Their work provides evidence that, if life is to undergo any significant transformation at the biochemical level, intelligent agents must be directly involved. Their work was based upon decades of accumulated knowledge, brilliant ingenuity and strategic planning toward their planned goals in order to design the new. To put it another way, they made evolution “happen”.

Some scientists who espouse an atheist agenda would argue that life can originate and develop through natural processes, with no need for an intelligent creator. But clearly this experiment does not reinforce that argument. It was not an undirected process. Neither was it a lucky coincidence or blind luck. It required precise methods and procedures intelligently thought out and expertly executed. These scientists have shown that modifying even the simplest life form needs the involvement of an intelligent agent directing the process.

So, far from showing that life does not need a Creator, this experiment actually reinforces the conviction of a need for a Creator’s involvement in the origin and development of life. This experiment won’t put an end to the “Creation versus Evolution” debate. That controversy can never be determined through data collected by scientific experiment. Those results must be interpreted on the basis of philosophical or theological assumptions established on other grounds. And, of course, little intelligent discussion can take place while one side is trying to knock the other out of the ring.
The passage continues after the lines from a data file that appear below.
(* ===== verification/Rating.v ===== *)
(** The rating engine (shared/domain/rating): a multi-team Elo with a dynamic K factor,
    in binary64 arithmetic. Players are shared by pointers: [heap] is the store of the
    players, and a player that is in two teams is updated twice. *)
From S2P Require Import Prelude Json Float64 Backend.
From Stdlib Require Import Floats.SpecFloat.
Import Float64.

(** [math.Pow], of which the code relies on the documented special case. *)
Class MathPow := {
  math_Pow : f64 → f64 → f64;
  math_Pow_zero x s : math_Pow x (S754_zero s) = f_of_Z 1
}.

Module Rating.

(** [math.Min], with its special cases. *)
Definition math_Min (x y : f64) : f64 :=
  match x, y with
  | S754_infinity true, _ | _, S754_infinity true => S754_infinity true
  | S754_nan, _ | _, S754_nan => S754_nan
  | S754_zero s, S754_zero s' => if s then x else y
  | _, _ => if flt x y then x else y
  end.

Definition Sigmoid `{MathPow} (diff scale : f64) : f64 :=
  fdiv (f_of_Z 1) (fadd (f_of_Z 1) (math_Pow (f_of_Z 10) (fdiv (SFopp diff) scale))).

Definition Clamp (v lo hi : f64) : f64 := if flt v lo then lo else if flt hi v then hi else v.

(** ** Data *)

Record Player := mkPlayer {
  ID : string; MMR : f64; DisplayRating : f64;
  GamesPlayed : Z; WinStreak : Z; LossStreak : Z
}.

Definition DefaultMMR : f64 := f_of_Z 1500.

Definition NewPlayer (id : string) : Player := mkPlayer id DefaultMMR DefaultMMR 0 0 0.

(** A pointer to a player, and what the pointers point to; no pointer is [nil] unless
    it points to nothing. *)
Abbreviation pointer := string.
Abbreviation heap := (gmap pointer Player).

Definition Team : Type := list pointer.

Record Placement := mkPlacement { Placement_Team : Team; Rank : Z }.
Definition MatchResult : Type := list Placement.

Record Config := mkConfig {
  Cfg_DefaultMMR : f64; EloScale : f64; KMax : f64; KMin : f64; KDefault : f64;
  CalibrationGames : Z; VeteranGames : Z; StreakThreshold : Z;
  StreakMultiplierMax : f64; DisplayConvergenceRate : f64
}.

Definition DefaultConfig : Config :=
  mkConfig DefaultMMR (f_of_Z 400) (f_of_Z 48) (f_of_Z 10) (f_of_Z 24) 30 200 3 (f_dec 15 1) (f_dec 15 2).

Inductive rating_error : Type :=
  | TooFewTeams (n : nat)
  | BadRank (i : nat) (rank : Z)
  | EmptyTeam (i : nat)
  | NilPointer.

Definition deref (h : heap) (p : pointer) : result rating_error Player :=
  match h !! p with Some x => Ok x | None => Err NilPointer end.

(** The arithmetic mean of a rating of the members. *)
Fixpoint total (rating : Player → f64) (h : heap) (t : Team) (sum : f64) : result rating_error f64 :=
  match t with
  | [] => Ok sum
  | p :: t => x ← deref h p; total rating h t (fadd sum (rating x))
  end.

Definition EffectiveMMR (h : heap) (t : Team) : result rating_error f64 :=
  match t with
  | [] => Ok (f_of_Z 0)
  | _ => sum ← total MMR h t (f_of_Z 0); Ok (fdiv sum (f_of_Z (Z.of_nat (length t))))
  end.

Definition EffectiveDisplayRating (h : heap) (t : Team) : result rating_error f64 :=
  match t with
  | [] => Ok (f_of_Z 0)
  | _ => sum ← total DisplayRating h t (f_of_Z 0); Ok (fdiv sum (f_of_Z (Z.of_nat (length t))))
  end.

Fixpoint totalGames (h : heap) (t : Team) : result rating_error Z :=
  match t with
  | [] => Ok 0%Z
  | p :: t => x ← deref h p; n ← totalGames h t; Ok (GamesPlayed x + n)%Z
  end.

Definition AverageGamesPlayed (h : heap) (t : Team) : result rating_error Z :=
  match t with
  | [] => Ok 0%Z
  | _ => n ← totalGames h t; Ok (Z.quot n (Z.of_nat (length t)))
  end.

Fixpoint validatePlacements (i : nat) (ps : list Placement) : result rating_error unit :=
  match ps with
  | [] => Ok tt
  | p :: ps =>
      if (Rank p <? 1)%Z then Err (BadRank i (Rank p))
      else if Placement_Team p is [] then Err (EmptyTeam i)
      else validatePlacements (S i) ps
  end.

Definition Validate (mr : MatchResult) : result rating_error unit :=
  if length mr <? 2 then Err (TooFewTeams (length mr)) else validatePlacements 0 mr.

(** ** The K factor *)

Definition DynamicK (cfg : Config) (p : Player) (surpriseFactor : f64) : f64 :=
  let kBase :=
    if (CalibrationGames cfg <? GamesPlayed p)%Z then
      let t := fdiv (f_of_Z (GamesPlayed p - CalibrationGames cfg))
                    (f_of_Z (VeteranGames cfg - CalibrationGames cfg)) in
      let t := Clamp t (f_of_Z 0) (f_of_Z 1) in
      fadd (KMin cfg) (fmul (fsub (KDefault cfg) (KMin cfg)) (fsub (f_of_Z 1) t))
    else KMax cfg in
  let streak := Z.max (WinStreak p) (LossStreak p) in
  let streakMul :=
    if (StreakThreshold cfg <=? streak)%Z then
      math_Min (StreakMultiplierMax cfg)
        (fadd (f_of_Z 1) (fmul (f_dec 1 1) (f_of_Z (streak - StreakThreshold cfg))))
    else f_of_Z 1 in
  let upsetMul := Clamp (fadd (f_of_Z 1) surpriseFactor) (f_of_Z 1) (f_of_Z 2) in
  fmul (fmul kBase streakMul) upsetMul.

(** ** The engine *)

Definition actualScore (rankA rankB : Z) : f64 :=
  if (rankA <? rankB)%Z then f_of_Z 1 else if (rankA =? rankB)%Z then f_dec 5 1 else f_of_Z 0.

Section Engine.
Context `{MathPow} (cfg : Config).

(** The inner loop: what team [i] gains against each other team. *)
Fixpoint opponents (h : heap) (i : nat) (a : Placement) (j : nat) (ps : list Placement) (sumDelta : f64)
    : result rating_error f64 :=
  match ps with
  | [] => Ok sumDelta
  | b :: ps =>
      if i =? j then opponents h i a (S j) ps sumDelta
      else
        mmrA ← EffectiveMMR h (Placement_Team a);
        mmrB ← EffectiveMMR h (Placement_Team b);
        let expected := Sigmoid (fsub mmrA mmrB) (EloScale cfg) in
        let actual := actualScore (Rank a) (Rank b) in
        opponents h i a (S j) ps (fadd sumDelta (fsub actual expected))
  end.

Definition teamDelta (h : heap) (mr : MatchResult) (i : nat) (a : Placement) : result rating_error f64 :=
  sumDelta ← opponents h i a 0 mr (f_of_Z 0);
  Ok (fdiv sumDelta (f_of_Z (Z.of_nat (length mr) - 1))).

Fixpoint teamDeltas (h : heap) (mr : MatchResult) (i : nat) (ps : list Placement)
    : result rating_error (list f64) :=
  match ps with
  | [] => Ok []
  | a :: ps => d ← teamDelta h mr i a; ds ← teamDeltas h mr (S i) ps; Ok (d :: ds)
  end.

(** A player after a match, and the change of the MMR. *)
Definition mmrChange (delta : f64) (p : Player) : f64 := fmul (DynamicK cfg p (SFabs delta)) delta.

Definition updatePlayer (delta : f64) (p : Player) : Player :=
  let mmr := fadd (MMR p) (mmrChange delta p) in
  let display := fadd (DisplayRating p) (fmul (DisplayConvergenceRate cfg) (fsub mmr (DisplayRating p))) in
  let '(win, loss) :=
    if flt (f_of_Z 0) delta then (WinStreak p + 1, 0)%Z
    else if flt delta (f_of_Z 0) then (0, LossStreak p + 1)%Z
    else (WinStreak p, LossStreak p) in
  mkPlayer (ID p) mmr display (GamesPlayed p + 1) win loss.

Fixpoint updateTeam (delta : f64) (t : Team) (h : heap) (deltas : gmap string f64)
    : result rating_error (heap * gmap string f64) :=
  match t with
  | [] => Ok (h, deltas)
  | p :: t =>
      x ← deref h p;
      updateTeam delta t (<[p := updatePlayer delta x]> h) (<[ID x := mmrChange delta x]> deltas)
  end.

Fixpoint updateTeams (ps : list Placement) (ds : list f64) (h : heap) (deltas : gmap string f64)
    : result rating_error (heap * gmap string f64) :=
  match ps, ds with
  | pl :: ps, d :: ds =>
      hd ← updateTeam d (Placement_Team pl) h deltas;
      updateTeams ps ds hd.1 hd.2
  | _, _ => Ok (h, deltas)
  end.

(** The players are updated in place: the new heap is part of the answer. *)
Definition ProcessMatch (mr : MatchResult) (h : heap) : result rating_error (gmap string f64 * heap) :=
  _ ← Validate mr;
  ds ← teamDeltas h mr 0 mr;
  hd ← updateTeams mr ds h ∅;
  Ok (hd.2, hd.1).

End Engine.
End Rating.
(** The commit of a match, of which the ratings have been read in [d0]. *)
Lemma UpsertRatings_safe evt ids sid rid deltas h d0 d : let g := GameID evt in
  let rows := list_to_map ((λ id, (id, rating_of d0 g id)) <$> ids) : gmap uuid PlayerRating in
  ratings_sound d0 → ratings_evolve d0 d → Mode evt = "ranked" →
  parseAll (Players evt) = Ok ids → uuid_Parse (SessionID evt) = Some sid →
  ProcessMatch cfg (placements ids (Players evt)) (ratingPlayers rows ids) = Ok (deltas, h) →
  wpr ratings_sound ratings_evolve
    (UpsertRatings g (update_of h <$> ids) (history_of g sid rid rows deltas h <$> ids)) d
    (λ r d', processed r → ratings_settled (Some evt) d').
Proof.
  intros g rows Hs0 H0 Hm Hp Hsid Hok. apply wpr_bind, wpr_cmd. intros s' HP HS.
  set (his := history_of g sid rid rows deltas h).
  assert (Hrefl := ratings_evolve_refl).
  destruct (insertHistory s' (his <$> ids)) as [d1| |what] eqn:Ei.
  - destruct (upsertAll g d1 (update_of h <$> ids)) as [d2| |what] eqn:Eu;
      [|by apply upsertAll_not_duplicate in Eu|].
    2: { split; [done|]. split; [refused|split; refused]. }
    assert (Hnd : NoDup ids).
    { apply insertHistory_committed in Ei as [_ Hn]. destruct HS as [HS _]. specialize (Hn HS).
      rewrite fmap_app in Hn. apply NoDup_app in Hn as (_ & _ & Hn). rewrite <- list_fmap_compose in Hn.
      by apply (NoDup_fmap_1 (λ id, (sid, id))). }
    destruct (record_sound g s' ids (λ id, (update_of h id).2) his d1 d2 HS Hnd) as (H1 & H2 & H3); [|exact Ei|exact Eu|].
    { intros id Hid. cbn. destruct (processed_games ids (Players evt) rows deltas h id) as (x & Hx & Hg);
        [done|by apply parseAll_length|done|done|]. rewrite Hx. cbn. split; [done|]. split; [done|]. split; [done|].
      pose proof (rating_of_games d0 g id Hs0) as Hb.
      assert (rows !! id = Some (rating_of d0 g id)) as Hrow.
      { apply elem_of_list_to_map; [|apply list_elem_of_fmap; by exists id].
        rewrite <- list_fmap_compose. by rewrite list_fmap_id. }
      rewrite Hrow in Hg. cbn in Hg.
      destruct H0 as [H0 _], HP as [HP _]. pose proof (about_prefix id g _ _ H0). pose proof (about_prefix id g _ _ HP).
      lia. }
    assert (Hset : ratings_settled (Some evt) d2).
    { right. destruct (decide (length (Players evt) < 2)) as [|Hlen]; [by left|right]. exists ids.
      split; [done|]. right. apply parseAll_length in Hp as Hl.
      destruct ids as [|id ids]; [cbn in Hl; lia|].
      exists sid, (his id). split_and!; [done|apply H3; by left|done|by left]. }
    split; [done|]. cbn. split; [done|]. by split.
  - split; [done|]. cbn [fst snd]. split; [|split; refused]. intros _. right. right. exists ids. split; [done|].
    apply insertHistory_duplicate in Ei as [Hn|(e & x & He & Hx & Hk)].
    + left. intros Hnd. apply Hn. rewrite <- list_fmap_compose.
      apply NoDup_fmap_2; [|done]. by intros ? ? [= ->].
    + right. apply list_elem_of_fmap in Hx as (id & -> & Hid). injection Hk as Hk1 Hk2.
      exists sid, e. split_and!; [done..|congruence].
  - split; [done|]. split; [refused|split; refused].
Qed.

Lemma ProcessGameFinished_safe evt d :
  wpr ratings_sound ratings_evolve (ProcessGameFinished cfg evt) d
    (λ r d', is_ok r → ratings_settled (Some evt) d').
Proof.
  unfold ProcessGameFinished. case_decide as Hm; [intros _; by left|].
  destruct (Nat.ltb_spec (length (Players evt)) 2) as [Hl|Hl]; [intros _; right; by left|].
  destruct (parseAll (Players evt)) as [ids|e] eqn:Hp; [|by cbn].
  apply wpr_bind. unfold GetRatings. destruct ids as [|id ids'] eqn:Hids.
  { apply parseAll_length in Hp. cbn in Hp. lia. }
  rewrite <- Hids in *. clear Hids id ids'.
  apply (wpr_read _ _ ratings_evolve_refl). intros d0 _ H0. split; [|by cbn]. cbv beta iota.
  set (rows := list_to_map _). destruct (ProcessMatch cfg _ _) as [[deltas h]|e] eqn:E; [|by cbn].
  destruct (uuid_Parse (ResultID evt)) as [rid|]; [|by cbn].
  destruct (uuid_Parse (SessionID evt)) as [sid|] eqn:Hsid; [|by cbn].
  apply wpr_bind. eapply wpr_conseq.
  { apply (UpsertRatings_safe evt ids sid rid deltas h d0 d0); done. }
  intros r d' Hr. cbn. destruct r as [[]|e]; [by intros _; apply Hr|].
  destruct (errors_Is e ErrSessionAlreadyProcessed) eqn:He; [|done]. intros _. apply Hr. cbn. by rewrite He.
Qed.

#[export] Instance rating_consumer : Streams.Consumer (handle cfg).
Proof.
  refine (Streams.Build_Consumer _ _ _ ratings_sound ratings_evolve ratings_settled ratings_evolve_refl
    ratings_evolve_trans ratings_settled_stable _).
  intros [evt|] d; [|by cbn]. apply wpr_bind. eapply wpr_conseq; [apply ProcessGameFinished_safe|].
  intros [[]|e] d' Hr; cbn; [by intros _; apply Hr|done].
Defined.

Lemma empty_sound ps rs : ratings_sound (mkRatingDB ∅ [] ps rs).
Proof.
  split; [by apply NoDup_nil|split].
  - intros p g row. cbn. by rewrite lookup_empty.
  - by intros ? []%not_elem_of_nil.
Qed.
End Tables.

Section Service.
Context `{U : UUID} `{MathPow} (cfg : Config).
(* ===== verification/AchievementsSpec.v ===== *)
(** What the evaluation of a finished game does to the achievements of a player, and
    what redelivery and failures do to them. *)
From S2P Require Import Prelude Backend Demo Programs Streams Achievements.
Import Demo Programs Events Achievements.

(** ** Tiers *)

(** The tier that a progress reaches: how many thresholds it has passed. *)
Definition reached (def : Achievement) (progress : Z) : Z :=
  Z.of_nat (length (filter (λ t, (Threshold t ≤ progress)%Z) (Tiers def))).

(** Ascending thresholds, and a single one when the achievement is flat. *)
Definition good (def : Achievement) : Prop :=
  StronglySorted Z.lt (Threshold <$> Tiers def) ∧ Tiers def ≠ [] ∧
  (Type_ def = TypeFlat → length (Tiers def) = 1).

Lemma passed_none l x : StronglySorted Z.lt (Threshold <$> l) →
  (∀ t, head l = Some t → (x < Threshold t)%Z) → filter (λ t, (Threshold t ≤ x)%Z) l = [].
Proof.
  intros Hs Hh. destruct l as [|t l]; [done|]. specialize (Hh t eq_refl).
  cbn in Hs. apply StronglySorted_inv in Hs as [_ Hf]. rewrite filter_cons_False by lia.
  rewrite Forall_fmap in Hf. induction Hf as [|u l Hu _ IH]; [done|]. cbn in Hu.
  rewrite filter_cons_False by lia. apply IH.
Qed.

Lemma climb_spec l i x : StronglySorted Z.lt (Threshold <$> l) →
  climb l i x i = (i + Z.of_nat (length (filter (λ t, (Threshold t ≤ x)%Z) l)))%Z.
Proof.
  revert i. induction l as [|t l IH]; intros i Hs; cbn [climb]; [cbn; lia|].
  destruct (Z.leb_spec (Threshold t) x).
  - rewrite filter_cons_True by done. cbn in Hs. apply StronglySorted_inv in Hs as [Hs _].
    rewrite IH by done. cbn. lia.
  - rewrite passed_none; [cbn; lia|done|]. by intros ? [= <-].
Qed.

(** From tier [i] on one climbs to the tier that is reached, and never down. *)
Lemma climb_drop def i x : good def → i ≤ length (Tiers def) →
  climb (drop i (Tiers def)) (Z.of_nat i) x (Z.of_nat i) = Z.max (Z.of_nat i) (reached def x).
Proof.
  intros (Hs & _) Hi. rewrite <- (take_drop i (Tiers def)), fmap_app in Hs.
  assert (Hs2 : StronglySorted Z.lt (Threshold <$> drop i (Tiers def))).
  { by apply StronglySorted_app_1_r in Hs. }
  rewrite climb_spec by done. unfold reached. rewrite <- (take_drop i (Tiers def)) at 2.
  rewrite filter_app, length_app. set (hi := filter _ (drop i _)). set (lo := filter _ (take i _)).
  assert (length lo ≤ i) as Hlo.
  { etrans; [apply length_filter|]. rewrite length_take. lia. }
  destruct (decide (hi = [])) as [E|Hne]; [rewrite E; cbn; lia|].
  assert (length lo = i); [|lia].
  unfold lo. rewrite filter_all; [rewrite length_take; lia|]. intros t Ht.
  destruct hi as [|u hi'] eqn:E; [done|].
  assert (Hu : u ∈ filter (λ t, (Threshold t ≤ x)%Z) (drop i (Tiers def))) by (unfold hi in E; rewrite E; by left).
  apply list_elem_of_filter in Hu as [Hu Hu'].
  pose proof (StronglySorted_app_1_elem_of _ _ _ (Threshold t) (Threshold u) Hs
    (list_elem_of_fmap_2 _ _ _ Ht) (list_elem_of_fmap_2 _ _ _ Hu')). lia.
Qed.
But in the meanwhile, we are coming to understand more and more about the beautiful and intricate processes that are involved with the phenomenon we call life. Both science and religion should approach the questions of the development of life with humility. We still have much to learn, and the more that we do learn about life, the question should not be whether or not a Creator was involved, but rather, was there any part of this wonderful process that did not need the involvement of a Creator?

We live in an age of wonderful scientific advances, Holy Father. Most think that such discoveries dismiss you, whereas almost all point directly to your design and blueprint. Thank you for your patience with us, Father. The deeper we delve, the closer to the essentials of life and creation we get, the closer, actually, we get to you. In Jesus’ name we pray.